Taking teaching and learning online has a distinct look and feel in K12. Many educators tried to replicate classroom teaching with synchronous teaching as 1:1, Input: Return. The efficiency of current K12 synchronous teaching cannot scale beyond this unsustainable phase.

Lack of Gain

The act of a teacher using the same class period to teach the same number of students the same content just online has no gain to it. The teacher cannot do more work, could be “losing” learners in lengthy lectures, and still have online management tasks to complete. By keeping the same synchronous meetings schedules, teachers actually have more work to do.


Teachers doing the same amount of leading lessons might be sustainable if there were no additional demands on their time. Typically, online platforms require context, assignments/submissions, and/or management around the live lectures. Teachers are a resource that takes years to develop. An inordinate amount of burnout/retirements/career changes out of the teaching profession could impact the balance of experience and expertise in any school or district.

Learner Benefit

The act of a learner attending the same class period with other students for the teacher/school’s efficiency is a detriment to the learner’s potential use of time. Scheduled, mandatory synchronous sessions consume time learners could be repurposing for alternate learning, tasks, extracurriculars, or work outside their learning. It is fair to assume many learners and their families expect time savings when transitioning to online learning.

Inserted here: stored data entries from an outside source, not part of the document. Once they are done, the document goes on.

(* ===== verification/Finality.v ===== *)
(** * The rounds of a node

    Models [src/src/verification/finality/impl/finality_impl.cpp]: the current
    and the previous round, the making of the next one, the messages handed to
    them, the storage of completed rounds and the start from it.

    Rounds and their states are objects with addresses, since a round shares the
    state of the round before, which can still change.  A round exists while the
    node or the round slots refer to it; a handler of a timer refers to its round
    without keeping it, so that running it for a round that is gone is
    [undefined_behaviour].  The event loop has the waits of the timers, which
    become ready when they expire or are cancelled, and the ready handlers in the
    order in which they became ready.  The calls that a round makes are carried
    out after its operation, in their order, see [VotingRound].
    [executeNextRound] plays a new round, which could end at once and execute the
    next one; a new round has no votes, so that one level of fuel is enough. *)

From S2P Require Import Prelude Scale Votes VoteGraph VotingRound BlockStorage.
Import VotingRoundImpl.

Open Scope Z_scope.

(** ** Stored data *)

Definition GetAuthoritySetKey : bytes := str "finality_voters".
Definition GetSetStateKey : bytes := str "finality_completed_round".
Definition GetGenesisBlockHashLookupKey : bytes := str ":sgns:genesis_block_hash".

Definition TRoundState : ty :=
  TPair VoteCryptoProviderImpl.TInfo (TPair VoteCryptoProviderImpl.TInfo (TPair VoteCryptoProviderImpl.TInfo
    (TOption VoteCryptoProviderImpl.TInfo))).
Definition TCompletedRound : ty := TPair (TInt false 8) (TPtr TRoundState).
Definition TVoterSet : ty := TPair (TVector (TPair (TBlob 32) (TInt false 8))) (TInt false 8).

Definition info_of (v : value VoteCryptoProviderImpl.TInfo) : BlockInfo := mkInfo v.2 v.1.

Definition state_value (s : RoundState) : value TRoundState :=
  (VoteCryptoProviderImpl.info_value (last_finalized_block s), (VoteCryptoProviderImpl.info_value (best_prevote_candidate s),
    (VoteCryptoProviderImpl.info_value (best_final_candidate s), VoteCryptoProviderImpl.info_value <$> finalized s))).

Definition state_of (v : value TRoundState) : RoundState :=
  mkRoundState (info_of v.1) (info_of v.2.1) (info_of v.2.2.1) (info_of <$> v.2.2.2).

Definition completed_value (c : CompletedRound) : value TCompletedRound :=
  (completed_number c, Some (state_value (completed_state c))).

(** The voters are inserted one after the other. *)
Definition voter_set_of (v : value TVoterSet) : VoterSet.t :=
  foldl (fun s x => VoterSet.insert x.1 x.2 s) (VoterSet.create v.2) v.1.

Module FinalityImpl.
Section finality.
Context `{ED25519} {E : Type} `{!Environment E} {DB : Type} `{!KeyValueDB DB}.
Variable order : gset bytes -> list bytes.
Variable max_size : ty -> Z.
Variable keypair_ : bytes.

Record round_object : Type := mkRound {
  body : t;
  previous_state : nat;
  current_state : nat
}.

Inductive task : Type :=
  | RunNextRound
  | RunPlay (r : nat)
  | RunTimer (r : nat) (stage : Stage).

Record node : Type := mkNode {
  rounds : list round_object;
  states : list RoundState;
  previous_round_ : option nat;
  current_round_ : option nat;
  environment_ : E;
  storage_ : DB;
  clock : Z;
  sent : list VoteMessage;
  sent_fins : list Fin;
  waits : list (nat * Z * Stage);
  ready : list task
}.

Definition set_rounds (x : list round_object) (n : node) : node := mkNode x (states n) (previous_round_ n) (current_round_ n)
  (environment_ n) (storage_ n) (clock n) (sent n) (sent_fins n) (waits n) (ready n).
Definition set_states (x : list RoundState) (n : node) : node := mkNode (rounds n) x (previous_round_ n) (current_round_ n)
  (environment_ n) (storage_ n) (clock n) (sent n) (sent_fins n) (waits n) (ready n).
Definition set_slots (p c : option nat) (n : node) : node := mkNode (rounds n) (states n) p c
  (environment_ n) (storage_ n) (clock n) (sent n) (sent_fins n) (waits n) (ready n).
Definition set_environment (x : E) (n : node) : node := mkNode (rounds n) (states n) (previous_round_ n) (current_round_ n)
  x (storage_ n) (clock n) (sent n) (sent_fins n) (waits n) (ready n).
Definition set_storage (x : DB) (n : node) : node := mkNode (rounds n) (states n) (previous_round_ n) (current_round_ n)
  (environment_ n) x (clock n) (sent n) (sent_fins n) (waits n) (ready n).
Definition set_clock (x : Z) (n : node) : node := mkNode (rounds n) (states n) (previous_round_ n) (current_round_ n)
  (environment_ n) (storage_ n) x (sent n) (sent_fins n) (waits n) (ready n).
Definition add_sent (x : VoteMessage) (n : node) : node := mkNode (rounds n) (states n) (previous_round_ n) (current_round_ n)
  (environment_ n) (storage_ n) (clock n) (sent n ++ [x]) (sent_fins n) (waits n) (ready n).
Definition add_fin (x : Fin) (n : node) : node := mkNode (rounds n) (states n) (previous_round_ n) (current_round_ n)
  (environment_ n) (storage_ n) (clock n) (sent n) (sent_fins n ++ [x]) (waits n) (ready n).
Definition set_events (w : list (nat * Z * Stage)) (r : list task) (n : node) : node := mkNode (rounds n) (states n)
  (previous_round_ n) (current_round_ n) (environment_ n) (storage_ n) (clock n) (sent n) (sent_fins n) w r.

(** *** The event loop *)

Definition post (x : task) : act node unit := modify (fun n => set_events (waits n) (ready n ++ [x]) n).

(** The handlers of the waits of a round become ready. *)
Definition cancel (r : nat) : act node unit := modify (fun n =>
  set_events (filter (fun w => w.1.1 <> r) (waits n))
    (ready n ++ ((fun w => RunTimer w.1.1 w.2) <$> filter (fun w => w.1.1 = r) (waits n))) n).

Definition async_wait (r : nat) (expiry : Z) (stage : Stage) : act node unit :=
  modify (fun n => set_events (waits n ++ [(r, expiry, stage)]) (ready n) n).

Definition alive (n : node) (r : nat) : bool :=
  bool_decide (previous_round_ n = Some r) || bool_decide (current_round_ n = Some r).

(** *** Completed rounds *)

Definition onCompletedRound (completed : outcome CompletedRound) : act node unit :=
  match completed with
  | Err _ => post RunNextRound
  | Ok c =>
      b ← lift (VoteCryptoProviderImpl.value_of (encode TCompletedRound (completed_value c)));
      st ← gets storage_;
      let '(put_res, st) := db_Put GetSetStateKey b st in
      modify (set_storage st);;
      match put_res with
      | Err _ => mret tt
      | Ok _ =>
          if has_failure (db_Get GetSetStateKey st) then lift (Err undefined_behaviour) else post RunNextRound
      end
  end.

(** *** Operations of rounds *)

Definition handle_call (execute : act node unit) (r : nat) (c : call) : act node unit :=
  match c with
  | GossipVote m => modify (add_sent m)
  | GossipFinalize f => modify (add_fin f)
  | OnCompleted x => onCompletedRound x
  | ExecuteNextRound => execute
  | CancelTimer => cancel r
  | AsyncWait expiry stage => async_wait r expiry stage
  end.

Fixpoint handle_calls (execute : act node unit) (r : nat) (l : list call) : act node unit :=
  match l with
  | [] => mret tt
  | c :: l' => handle_call execute r c;; handle_calls execute r l'
  end.

Definition on_round (execute : act node unit) (r : nat) (m : act (st (E := E)) unit) : act node unit :=
  n ← gets (fun n => n);
  o ← lift (ok_or undefined_behaviour (if alive n r then rounds n !! r else None));
  p ← lift (ok_or undefined_behaviour (states n !! previous_state o));
  c ← lift (ok_or undefined_behaviour (states n !! current_state o));
  res ← lift (m (mkSt (body o) p c (environment_ n) (clock n) []));
  modify (fun n => set_rounds (<[r := mkRound (self res.2) (previous_state o) (current_state o)]> (rounds n)) n);;
  modify (fun n => set_states (<[current_state o := current res.2]> (states n)) n);;
  modify (set_environment (env res.2));;
  handle_calls execute r (calls res.2).

(** *** Making rounds *)

Definition getVoters : act node (outcome VoterSet.t) :=
  st ← gets storage_;
  mret (voters_encoded ← db_Get GetAuthoritySetKey st;
        v ← scale_decode max_size TVoterSet voters_encoded;
        Ok (voter_set_of v)).

(** The length of a round, 333 milliseconds, in nanoseconds. *)
Definition duration : Z := 333000000.

(** A round on top of the state at an address; [None] when there are no voters. *)
Definition make_round (new_round_number : Z) (previous_ptr : nat) : act node (option nat) :=
  voters_res ← getVoters;
  match voters_res with
  | Err _ => mret None
  | Ok voters =>
      match VoterSet.voters_ voters with
      | [] => mret None
      | _ =>
          n ← gets (fun n => n);
          p ← lift (ok_or undefined_behaviour (states n !! previous_ptr));
          let graph := VoteGraphImpl.create (default (last_finalized_block p) (finalized p)) in
          let crypto := VoteCryptoProviderImpl.mk keypair_ new_round_number voters in
          r ← lift (create voters new_round_number duration (ed_public keypair_) crypto graph);
          modify (set_states (states n ++ [constructCurrentState p]));;
          modify (set_rounds (rounds n ++ [mkRound r previous_ptr (length (states n))]));;
          mret (Some (length (rounds n)))
      end
  end.

Definition makeInitialRound (previous_round_number : Z) (previous_ptr : nat) : act node (option nat) :=
  make_round (u64 (previous_round_number + 1)) previous_ptr.

Definition makeNextRound (round : nat) : act node (option nat) :=
  n ← gets (fun n => n);
  o ← lift (ok_or undefined_behaviour (rounds n !! round));
  make_round (u64 (round_number_ (cfg (body o)) + 1)) (current_state o).

Fixpoint executeNextRound (fuel : nat) : act node unit :=
  match fuel with
  | O => lift (Err out_of_fuel)
  | S fuel' =>
      n ← gets (fun n => n);
      current ← lift (ok_or undefined_behaviour (current_round_ n));
      modify (set_slots (Some current) (previous_round_ n));;
      on_round (executeNextRound fuel') current end_;;
      new ← makeNextRound current;
      modify (set_slots (Some current) new);;
      match previous_round_ n with Some old => cancel old | None => mret tt end;;
      new ← lift (ok_or undefined_behaviour new);
      on_round (executeNextRound fuel') new play
  end.

(** *** Messages *)

Definition selectRound (round_number : Z) (n : node) : option nat :=
  let has r := match rounds n !! r with Some o => bool_decide (round_number_ (cfg (body o)) = round_number) | None => false end in
  match current_round_ n with
  | Some r => if has r then Some r else
      match previous_round_ n with Some q => if has q then Some q else None | None => None end
  | None => match previous_round_ n with Some q => if has q then Some q else None | None => None end
  end.

(** The list of authorities is empty until it is read from somewhere. *)
Definition weighted_authorities : list bytes := [].

Definition onVoteMessage (msg : VoteMessage) : act node unit :=
  target ← gets (selectRound (vote_round msg));
  match target with
  | None => mret tt
  | Some r =>
      if decide (id (vote msg) ∈ weighted_authorities) then
        on_round (executeNextRound 1) r
          (match message (vote msg) with
           | PrimaryPropose _ => onPrimaryPropose (vote msg)
           | Prevote _ => onPrevote order (vote msg)
           | Precommit _ => onPrecommit order (vote msg)
           end)
      else mret tt
  end.

Definition onFinalize (f : Fin) : act node unit :=
  target ← gets (selectRound (fin_round f));
  match target with
  | None => mret tt
  | Some r => on_round (executeNextRound 1) r (VotingRoundImpl.onFinalize f)
  end.

(** *** Start *)

(** [std::copy] into a hash of 32 bytes. *)
Definition hash_of (b : bytes) : outcome bytes :=
  if decide (32 < length b)%nat then Err undefined_behaviour else Ok (b ++ replicate (32 - length b) "000"%char).

Definition getLastCompletedRound : act node (outcome CompletedRound) :=
  st ← gets storage_;
  match db_Get GetSetStateKey st with
  | Ok b =>
      match scale_decode max_size TCompletedRound b with
      | Ok (n, Some s) => mret (Ok (mkCompleted n (state_of s)))
      | Ok (_, None) => lift (Err undefined_behaviour)
      | Err e => mret (Err e)
      end
  | Err e =>
      if decide (e <> database_error NOT_FOUND) then mret (Err e) else
      match db_Get GetGenesisBlockHashLookupKey st with
      | Err e => mret (Err e)
      | Ok b =>
          genesis_hash ← lift (hash_of b);
          let g := mkInfo 1 genesis_hash in
          mret (Ok (mkCompleted 0 (mkRoundState g g g (Some g))))
      end
  end.

Definition start : act node bool :=
  last_round_res ← getLastCompletedRound;
  match last_round_res with
  | Err e => if decide (e <> database_error NOT_FOUND) then mret false else lift (Err undefined_behaviour)
  | Ok c =>
      n ← gets (fun n => n);
      modify (set_states (states n ++ [completed_state c]));;
      new ← makeInitialRound (completed_number c) (length (states n));
      modify (fun n => set_slots (previous_round_ n) new n);;
      match new with
      | None => mret false
      | Some r => post (RunPlay r);; mret true
      end
  end.

(** *** Running handlers *)

Definition run_task (x : task) : act node unit :=
  match x with
  | RunNextRound => executeNextRound 1
  | RunPlay r => n ← gets (fun n => n); if alive n r then on_round (executeNextRound 1) r play else mret tt
  | RunTimer r stage => on_round (executeNextRound 1) r (on_timer stage)
  end.

(** The first ready handler. *)
Definition run_one : act node unit :=
  n ← gets (fun n => n);
  match ready n with
  | [] => mret tt
  | x :: rest => modify (set_events (waits n) rest);; run_task x
  end.

(** A wait expires. *)
Definition expire (i : nat) : act node unit :=
  n ← gets (fun n => n);
  match waits n !! i with
  | Some (r, expiry, stage) =>
      if expiry <=? clock n then modify (set_events (delete i (waits n)) (ready n ++ [RunTimer r stage])) else mret tt
  | None => mret tt
  end.

End finality.
End FinalityImpl.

K12 is new in the wide-scale implementation of online offerings in general. It is expected that the transition from Emergency Remote Learning {Read: Week One Online Report Card} to more long-term virtual learning {Read: Misusing Pandemic Era Terminology} will be followed with a normalization. The realization that synchronous sessions do not need to mimic daily/weekly interactions, but can be personalized to the learner will occur – it is just a matter of time.